Leur idée n'est pas neuve : elle rappelle les débats qui avaient accompagné, il y a plus d'une décennie, l'interdiction d'exporter le bois brut. Mais elle prend un relief particulier aujourd'hui, alors que le pays cherche à construire une économie moins dépendante des cours mondiaux des matières premières, qui font et défont les budgets de l'État au gré des marchés.

Ce que ça changerait concrètement pour les Gabonais

Transformer une ressource sur place, c'est ouvrir des usines, des scieries, des unités de traitement — donc des emplois pour les jeunes de Libreville, Owendo ou Moanda, plutôt que de laisser cette valeur se créer à l'étranger. C'est aussi, selon les auteurs, une façon de faire remonter davantage de recettes dans les caisses de l'État, avec des retombées attendues sur les routes, les hôpitaux ou les écoles des provinces productrices.

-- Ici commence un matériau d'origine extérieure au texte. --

(** * The drone scene of the 2D physics sandbox

    A shallow embedding of [experimental/2d_physics/scene_drone.cpp]: the
    scene's constructor, its control and spawning operations, the per-tick
    bookkeeping ([postStep], [updateVariables]) and the input handlers of the
    companion UI class ([SceneUi::step], [SceneUi::mousePressEvent],
    [SceneUi::render]).

    The scene drives a Box2D-family physics world through body handles.  The
    world is embedded as explicit state: a list of bodies addressed by their
    creation index, and a list of lights.  A call through a handle that does
    not address a body has no defined behaviour in the program, so every
    operation lives in the [option] monad and the theorems show that the
    operations succeed on well-formed scenes. *)

From Stdlib Require Import ZArith Floats.SpecFloat.
From stdpp Require Import base option list.

Set Default Goal Selector "!".
Open Scope Z_scope.

(** ** Single-precision scalars

    The program computes with C++ [float]: IEEE 754 binary32, embedded with
    the executable specification of the Standard Library at precision 24 and
    maximal exponent 128.  [QPointF] coordinates are binary64. *)

Module F32.

Definition prec : Z := 24.
Definition emax : Z := 128.

Definition float : Type := spec_float.
Definition double : Type := spec_float.

(** An [int] literal used where a [float] is expected. *)
Definition of_Z (n : Z) : float := binary_normalize prec emax n 0 false.

(** A decimal literal with suffix [f], given by its digits over a power of
    ten and rounded once: [0.02f] is [dec 2 100], [1.0f] is [dec 10 10]. *)
Definition dec (n d : Z) : float := SFdiv prec emax (of_Z n) (of_Z d).

Definition zero : float := of_Z 0.
Definition one : float := of_Z 1.

Definition opp : float -> float := SFopp.
Definition add : float -> float -> float := SFadd prec emax.
Definition sub : float -> float -> float := SFsub prec emax.
Definition mul : float -> float -> float := SFmul prec emax.

(** The conversion [float(d)] of a binary64 value: one rounding to nearest. *)
Definition of_double (d : double) : float :=
  match d with
  | S754_finite s m e => binary_normalize prec emax (cond_Zopp s (Zpos m)) e s
  | _ => d
  end.

(** A binary64 value made from an integer mantissa and a binary exponent. *)
Definition double_of (m e : Z) : double := binary_normalize 53 1024 m e false.

End F32.

Abbreviation float := F32.float.
Abbreviation double := F32.double.

(** ** Vectors, rotations and the engine's data *)

Record b2Vec2 := B2Vec2 { x : float; y : float }.

(** [b2Vec2::operator+=] *)
Definition b2Vec2_add (a b : b2Vec2) : b2Vec2 :=
  B2Vec2 (F32.add (x a) (x b)) (F32.add (y a) (y b)).

Definition b2Vec2_zero : b2Vec2 := B2Vec2 F32.zero F32.zero.

(** A rotation is stored as its sine and cosine. *)
Record b2Rot := B2Rot { rot_s : float; rot_c : float }.

Definition b2Rot_identity : b2Rot := B2Rot F32.zero F32.one.

(** The engine's rotation of a vector, [b2Mul] of a rotation and a vector:
    (c x - s y, s x + c y). *)
Definition b2Mul (q : b2Rot) (v : b2Vec2) : b2Vec2 :=
  B2Vec2 (F32.sub (F32.mul (rot_c q) (x v)) (F32.mul (rot_s q) (y v)))
         (F32.add (F32.mul (rot_s q) (x v)) (F32.mul (rot_c q) (y v))).

Inductive b2BodyType := b2_staticBody | b2_kinematicBody | b2_dynamicBody.

Global Instance b2BodyType_eq_dec : EqDecision b2BodyType.
Proof. solve_decision. Defined.

Record b2Color := B2Color { col_r : float; col_g : float; col_b : float }.

Record b2Material := B2Material {
  color : b2Color;
  shininess : float;
  emit_intensity : float
}.

Inductive b2Shape :=
| b2EdgeShape (v1 v2 : b2Vec2)
| b2CircleShape (m_radius : float)
| b2PolygonShape (m_vertices : list b2Vec2).

(** Modelled from the spec: [b2PolygonShape::SetAsBox(hx, hy)] (outside the
    scene's source file) makes the "box of fixed half-extents": the
    axis-aligned rectangle with corners ([-hx], [-hy]) and ([hx], [hy]),
    counter-clockwise from the lower left corner. *)
Definition SetAsBox (hx hy : float) : b2Shape :=
  b2PolygonShape [ B2Vec2 (F32.opp hx) (F32.opp hy); B2Vec2 hx (F32.opp hy);
                   B2Vec2 hx hy; B2Vec2 (F32.opp hx) hy ].

(** The fields of [b2FixtureDef] the scene reads or writes.  [fd_shape] is a
    pointer in the program; [None] is the null pointer. *)
Record b2FixtureDef := B2FixtureDef {
  fd_shape : option b2Shape;
  fd_density : float;
  fd_friction : float;
  fd_restitution : float;
  fd_material : b2Material
}.

Record b2Fixture := B2Fixture {
  m_shape : b2Shape;
  m_density : float;
  m_friction : float;
  m_restitution : float;
  m_material : b2Material
}.

(** The fields of [b2BodyDef] that decide what the scene's bodies start
    with.  No definition in the scene sets an angle, so every body is created
    at angle zero. *)
Record b2BodyDef := B2BodyDef {
  bd_type : b2BodyType;
  bd_position : b2Vec2;
  bd_linearVelocity : b2Vec2;
  bd_angularVelocity : float;
  bd_linearDamping : float;
  bd_angularDamping : float;
  bd_awake : bool;
  bd_gravityScale : float
}.

Record b2Body := B2Body {
  m_type : b2BodyType;
  m_xf_p : b2Vec2;
  m_xf_q : b2Rot;
  m_sweep_a : float;
  m_linearVelocity : b2Vec2;
  m_angularVelocity : float;
  m_linearDamping : float;
  m_angularDamping : float;
  m_gravityScale : float;
  m_force : b2Vec2;
  m_torque : float;
  m_awake : bool;
  m_sleepTime : float;
  m_fixtureList : list b2Fixture
}.

(** Bodies are addressed by their position in creation order. *)
Definition handle : Type := nat.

Les deux experts insistent : la souveraineté économique ne se décrète pas, elle se construit avec des infrastructures, de la formation professionnelle et une volonté politique constante. Sans usines pour traiter le manganèse ou le bois, sans techniciens formés pour les faire tourner, la matière première continuera de sortir du pays presque telle qu'elle a été extraite.

Un chantier de longue haleine, pas une baguette magique

La tribune reste prudente : elle pose un cap plus qu'elle ne détaille un calendrier ou des mesures précises déjà actées. C'est une contribution au débat, portée par des voix universitaires, pas une annonce gouvernementale. Reste que le sujet touche directement le quotidien : chaque camion de grumes ou de minerai brut qui quitte le port d'Owendo sans transformation est, pour ces auteurs, une occasion manquée de créer de la richesse ici, chez nous, plutôt que de la laisser filer ailleurs.